··· Data provided ···

Lemma sfor_inv {S} (I : nat -> S -> Prop) start count (body : nat -> M S unit) s :
  I start s ->
  (forall i s, start <= i < start + count -> I i s ->
     exists s', body i s = (Ok tt, s') /\ I (Datatypes.S i) s') ->
  exists s', sfor start count body s = (Ok tt, s') /\ I (start + count) s'.
Proof.
  revert start s. induction count as [|n IH]; intros start s HI Hstep; simpl.
  - exists s. by rewrite Nat.add_0_r.
  - destruct (Hstep start s) as (s1 & Hb & HI1); [lia | done |].
    destruct (IH (Datatypes.S start) s1) as (s2 & Hf & HI2); [done | |].
    + intros i t Hi. apply Hstep. lia.
    + exists s2. rewrite (sbind_ok _ _ _ _ _ Hb). split; [done|].
      by replace (start + Datatypes.S n) with (Datatypes.S start + n) by lia.
Qed.

(** * Arrays: [std::array::operator[]], no bounds check, so an index out of
      range is undefined behaviour *)
Definition arr_get {S A} (l : list A) (i : nat) : M S A :=
  match l !! i with Some a => sret a | None => sthrow UndefinedBehaviour end.
Definition arr_set {S A} (l : list A) (i : nat) (a : A) : M S (list A) :=
  if decide (i < length l) then sret (<[i:=a]> l) else sthrow UndefinedBehaviour.

(** [for (row = start; row < start + n; row++) l[row] = v] *)
Fixpoint assign_range {A} (l : list A) (start n : nat) (v : A) : list A :=
  match n with
  | O => l
  | Datatypes.S n' => assign_range (<[start:=v]> l) (Datatypes.S start) n' v
  end.

Lemma length_assign_range {A} (l : list A) start n v :
  length (assign_range l start n v) = length l.
Proof.
  revert l start. induction n as [|n IH]; intros l start; simpl; [done|].
  by rewrite IH, length_insert.
Qed.

Lemma lookup_assign_range {A} (l : list A) start n v i :
  start + n <= length l ->
  assign_range l start n v !! i =
    if decide (start <= i < start + n) then Some v else l !! i.
Proof.
  revert l start. induction n as [|n IH]; intros l start Hlen; simpl.
  - rewrite decide_False by lia. done.
  - rewrite IH by (rewrite length_insert; lia).
    destruct (decide (i = start)) as [->|Hne].
    + rewrite (decide_False (P := Datatypes.S start <= start < _)) by lia.
      rewrite decide_True by lia. apply list_lookup_insert_eq. lia.
    + rewrite list_lookup_insert_ne by done.
      destruct (decide (Datatypes.S start <= i < Datatypes.S start + n)).
      * by rewrite decide_True by lia.
      * by rewrite decide_False by lia.
Qed.

(** The assignment as the method it is in the code: it fails on an index out of
    range. *)
Definition fill_range {S A} (l : list A) (start n : nat) (v : A) : M S (list A) :=
  if decide (n = 0 \/ start + n <= length l) then sret (assign_range l start n v)
  else sthrow UndefinedBehaviour.

(** * Machine integers *)
Definition wrapU (w z : Z) : Z := (z mod 2 ^ w)%Z.
Definition wrapS (w z : Z) : Z := ((z + 2 ^ (w - 1)) mod 2 ^ w - 2 ^ (w - 1))%Z.
Definition inU (w z : Z) : Prop := (0 <= z < 2 ^ w)%Z.
Definition inS (w z : Z) : Prop := (- 2 ^ (w - 1) <= z < 2 ^ (w - 1))%Z.

Lemma wrapU_id w z : inU w z -> wrapU w z = z.
Proof. intros H. apply Z.mod_small, H. Qed.

Lemma wrapU_range w z : (0 <= w)%Z -> inU w (wrapU w z).
Proof. intros H. apply Z.mod_pos_bound. lia. Qed.

Lemma wrapS_id w z : (0 < w)%Z -> inS w z -> wrapS w z = z.
Proof.
  unfold inS, wrapS. intros Hw H.
  assert (E : (2 ^ w = 2 * 2 ^ (w - 1))%Z).
  { rewrite <- Z.pow_succ_r by lia. f_equal. lia. }
  rewrite Z.mod_small by lia. lia.
Qed.

Lemma wrapS_range w z : (0 < w)%Z -> inS w (wrapS w z).
Proof.
  unfold inS, wrapS. intros Hw.
  assert (E : (2 ^ w = 2 * 2 ^ (w - 1))%Z).
  { rewrite <- Z.pow_succ_r by lia. f_equal. lia. }
  assert (0 <= (z + 2 ^ (w - 1)) mod 2 ^ w < 2 ^ w)%Z by (apply Z.mod_pos_bound; lia).
  lia.
Qed.

(** * Constants shared by the storage layer (src/include/common/constants.h,
      src/include/common/types/types.h, src/include/transaction/transaction.h) *)
Definition DEFAULT_VECTOR_CAPACITY : nat := 2 ^ 11.
Definition PAGE_SIZE : nat := 2 ^ 12.
Definition transaction_t : Type := Z.
Definition INVALID_TRANSACTION : transaction_t := (2 ^ 64 - 1)%Z.
Definition START_TRANSACTION_ID : transaction_t := (2 ^ 63)%Z.

#[global] Opaque DEFAULT_VECTOR_CAPACITY PAGE_SIZE.

Lemma vector_capacity_pos : 0 < DEFAULT_VECTOR_CAPACITY.
Proof. apply (proj1 (Nat.ltb_lt 0 _)). vm_compute. reflexivity. Qed.

Lemma vector_capacity_ne0 : DEFAULT_VECTOR_CAPACITY <> 0.
Proof. pose proof vector_capacity_pos. lia. Qed.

···

#### Task goal:
The expected answer is every line above in which the word "exists" appears.

#### Solution to the problem:
     exists s', body i s = (Ok tt, s') /\ I (Datatypes.S i) s') ->
  exists s', sfor start count body s = (Ok tt, s') /\ I (start + count) s'.
  - exists s. by rewrite Nat.add_0_r.
    + exists s2. rewrite (sbind_ok _ _ _ _ _ Hb). split; [done|].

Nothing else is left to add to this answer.